Since the first reported generation of induced pluripotent stem cells (hiPSCs) from human somatic cells, the stem cell field has emerged as a promising avenue for both modeling and treating diseases. The difficulty in obtaining primary cell cultures has hindered the progress of disease research. Since patient-specific hiPSCs can be derived from accessible sources, such as dermal fibroblasts, and can differentiate into specialized cell types, it is possible to generate a substantial quantity of these patient-specific cells to overcome this obstacle. Furthermore, recent advances in genetic modification of hiPSCs make the goal of autologous cell transplantation even more attainable.
hiPSCs acquire genetic alterations, such as aneuploidy, through the reprogramming process and extensive passaging, jeopardizing their translation to clinical applications. We report that hiPSCs have an imbalance of deoxynucleotide triphosophate (dNTP) pools, which are required for DNA synthesis, potentially inducing replicative stress in hiPSCs. Additionally, hiPSCs exhibit higher levels of double-stranded breaks, indicating greater incidence of DNA damage. We demonstrate that genomic damage in hiPSCs can be alleviated when the cells are cultured with exogenous nucleosides, utilizing the cell’s nucleotide salvage pathway (NSP) to augment endogenous dNTP pools.

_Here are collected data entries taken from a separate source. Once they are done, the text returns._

(** The lines of a failure: of the report, and before it of a panic. *)
Definition report_lines (f : Failure) (name panic_name : string) : list Event :=
  failure_line f name :: match kind f with FailureKind_Panic => [panic_line panic_name] | FailureKind_Error => [] end.

(** A thread writes each of its lines at most once, and no other. *)
Definition wrote_at_most (names : string → Prop) (th : Thread) : Prop :=
  match request th with
  | InitTelemetry _ => written th = []
  | ReportFailure f =>
      ∃ name panic_name, names name ∧ names panic_name ∧ written th `sublist_of` report_lines f name panic_name
  end.

Lemma hook_wrote_at_most names certain f evs name :
  names name → hook_wrote names certain f evs →
  ∃ panic_name, names panic_name ∧ ∀ n, failure_line f n :: evs `sublist_of` report_lines f n panic_name.
Proof.
  intros Hn [Hk|n Hk Hv|Hk _]; unfold report_lines; rewrite Hk; [by exists name|by exists n|].
  exists name. split; [done|]. intros n. constructor. apply sublist_nil_l.
Qed.

Lemma reporting_at_most names certain th name :
  names name → reporting names certain th → wrote_at_most names th.
Proof.
  intros Hn. unfold reporting, wrote_at_most. destruct (request th) as [m|f]; [by intros [_ ?]|].
  assert (written th = [] → ∃ n1 n2, names n1 ∧ names n2 ∧ written th `sublist_of` report_lines f n1 n2) as Hnil.
  { intros ->. exists name, name. split_and!; [done..|]. apply sublist_nil_l. }
  assert (∀ evs, hook_wrote names certain f evs →
    ∃ n1 n2, names n1 ∧ names n2 ∧ evs `sublist_of` report_lines f n1 n2) as Hhook.
  { intros evs Hw. destruct (hook_wrote_at_most _ _ _ _ _ Hn Hw) as (n&?&Hs). exists name, n. split_and!; [done..|].
    etrans; [|apply Hs]. by constructor. }
  destruct (task th) as [| | | |? |? |? ?|? |? ?|]; try done.
  - intros (_&_&?). by apply Hnil.
  - intros (_&_&?). by apply Hnil.
  - intros (_&_&_&?). by apply Hnil.
  - intros [_ Hw]. by apply Hhook.
  - intros (_&_&Hw). by apply Hhook.
  - intros [n evs Hw Hv|evs Hw _]; [|by apply Hhook].
    destruct (hook_wrote_at_most _ _ _ _ _ Hn Hw) as (n2&?&Hs). exists n, n2. by split_and!.
Qed.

Urea cycle disorders are incurable enzymopathies that affect nitrogen metabolism and typically lead to hyperammonemia. Arginase deficiency results from a mutation in Arg1, the enzyme regulating the final step of ureagenesis and typically results in developmental disabilities, seizures, spastic diplegia, and sometimes death. Current medical treatments for urea cycle disorders are only marginally effective, and for proximal disorders, liver transplantation is effective but limited by graft availability.

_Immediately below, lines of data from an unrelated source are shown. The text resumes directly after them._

(* ===== verification/Boundary.v ===== *)
(** * What the entry points of both services share

    Reading a handle from the caller, the scope of a secret in a handler, the
    fixed-size array fields of the [repr(C)] listing entries, and arithmetic and
    assertions that depend on the build.  MAX_ALGORITHM_LEN and
    MAX_PUBLIC_KEY_LEN are those of km_common/src/lib.rs.  Then the vocabulary of
    the specifications: what a caller's pointer leads to, a page and the bytes of
    its entries, and what it means for an entry point to return ([returns]). *)

From S2P Require Import Prelude Effects RustStd Proto Platform SecretBox ProtectedMem X25519 Crypto.
From S2P Require Import Telemetry KeyTypes Process Registry.

Definition MAX_ALGORITHM_LEN : N := 128.
Definition MAX_PUBLIC_KEY_LEN : N := 2048.

Section boundary.
Context `{Platform}.

(** The scope of a secret local of a handler. *)
Definition scoped_secret {E A} (b : SecretBox) (body : M Proc E A) : M Proc E A :=
  finally body (λ p, set_sys (SecretBox_drop b (p_sys p)) p).

(** [Uuid::from_slice(from_raw_parts(p, 16)).map_err(|_| InvalidArgument)?] *)
Definition uuid_of_slice (b : bytes) : M Proc Status Uuid := ok_or (Uuid_from_slice b) InvalidArgument.

(** [arr.copy_from_slice(src)] and [arr[..src.len()].copy_from_slice(src)] on an array field. *)
Definition array_copy {S E} (arr src : bytes) : M S E bytes :=
  if length src =? length arr then ret src else panic.
Definition array_copy_prefix {S E} (arr src : bytes) : M S E bytes :=
  if length src <=? length arr then ret (src ++ drop (length src) arr) else panic.

(** [a + b] on [usize]: an overflow panics or wraps around, by the build. *)
Definition usize_add {S E} (a b : N) : M S E N :=
  if (usize_max <? a + b)%N && debug_assertions then panic else ret ((a + b) mod (usize_max + 1))%N.

(** [debug_assert!(false, ..)] *)
Definition debug_assert_false {S E} : M S E unit := if debug_assertions then panic else ret tt.

(** [slice::from_raw_parts_mut] of [n] entries of [size] bytes, 8-aligned. *)
Definition entries_from_raw_parts_mut {E} (p n size : N) : M Memory E MutSlice :=
  if aligned8 p then
    let* s := from_raw_parts_mut p (n * size) in
    ret (mkMutSlice p n)
  else ub.

(** [*entry = e] for the [i]-th entry of the slice. *)
Definition store_entry {E} (s : MutSlice) (size i : N) (e : bytes) : M Memory E unit :=
  modify (λ m, write_bytes m (ms_ptr s + i * size) e).
End boundary.

(** ** Lemmas *)

Section lemmas.
Context `{PlatformLaws}.

Lemma steps_scoped_secret RK RM RT `{!PreOrder RK, !PreOrder RM, !PreOrder RT} {E A} b (m : M Proc E A) :
  Steps (proc_rel RK RM RT) m → Steps (proc_rel RK RM RT) (scoped_secret b m).
Proof.
  intros Hm. apply steps_finally; [apply _|done|]. intros p. constructor; simpl; try done.
  apply steps_SecretBox_drop.
Qed.

Lemma scoped_secret_run {E A} b (m : M Proc E A) p o p' :
  m p = (o, p') → scoped_secret b m p = (o, set_sys (SecretBox_drop b (p_sys p')) p').
Proof. unfold scoped_secret, finally. by intros ->. Qed.

Lemma steps_array_copy {S E} (R : relation S) `{!Reflexive R} arr src : Steps R (@array_copy S E arr src).
Proof. unfold array_copy. steps_go. Qed.
Lemma steps_array_copy_prefix {S E} (R : relation S) `{!Reflexive R} arr src :
  Steps R (@array_copy_prefix S E arr src).
Proof. unfold array_copy_prefix. steps_go. Qed.
Lemma steps_usize_add {S E} (R : relation S) `{!Reflexive R} a b : Steps R (@usize_add _ S E a b).
Proof. unfold usize_add. steps_go. Qed.
Lemma steps_debug_assert_false {S E} (R : relation S) `{!Reflexive R} : Steps R (@debug_assert_false _ S E).
Proof. unfold debug_assert_false. steps_go. Qed.
Lemma steps_uuid_of_slice R `{!Reflexive R} b : Steps R (uuid_of_slice b).
Proof. unfold uuid_of_slice. steps_go. Qed.
Lemma steps_entries_from_raw_parts_mut {E} R `{!PreOrder R} p n size :
  Steps R (@entries_from_raw_parts_mut E p n size).
Proof. unfold entries_from_raw_parts_mut. steps_go. Qed.

Lemma array_copy_ok {S E} arr src (s : S) :
  length src = length arr → @array_copy S E arr src s = (Ok src, s).
Proof. intros Hl. unfold array_copy. by rewrite Hl, Nat.eqb_refl. Qed.

Lemma array_copy_prefix_ok {S E} arr src (s : S) :
  length src ≤ length arr → @array_copy_prefix S E arr src s = (Ok (src ++ drop (length src) arr), s).
Proof. intros Hl. unfold array_copy_prefix. by destruct (Nat.leb_spec (length src) (length arr)); [|lia]. Qed.

Lemma bind_array_copy {S E B} arr src (k : bytes → M S E B) s :
  length src = length arr → bind (array_copy arr src) k s = k src s.
Proof. intros Hl. by rewrite (bind_ok _ _ _ _ _ (array_copy_ok _ _ _ Hl)). Qed.

Lemma bind_array_copy_prefix {S E B} arr src (k : bytes → M S E B) s :
  length src ≤ length arr → bind (array_copy_prefix arr src) k s = k (src ++ drop (length src) arr) s.
Proof. intros Hl. by rewrite (bind_ok _ _ _ _ _ (array_copy_prefix_ok _ _ _ Hl)). Qed.

Lemma usize_add_ok {S E} a b (s : S) :
  (a + b ≤ usize_max)%N → @usize_add _ S E a b s = (Ok (a + b)%N, s).
Proof.
  intros Hl. unfold usize_add. destruct (N.ltb_spec usize_max (a + b)); [lia|]. simpl.
  by rewrite N.mod_small by lia.
Qed.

Advances in human induced pluripotent stem cell research have allowed for the genetic modification of stem cells for potential cellular replacement therapies. We demonstrate a CRISPR/Cas9-based strategy utilizing exon 1 of the hypoxanthine-guanine phosphoribosyltransferase (HPRT) locus to genetically modify and restore arginase activity, and thus ureagenesis, in genetically distinct patient-specific human induced pluripotent stem cells and hepatocyte-like derivatives. Successful strategies restoring gene function in patient-specific human induced pluripotent stem cells may advance applications of genetically modified cell therapy to treat urea cycle and other inborn errors of metabolism.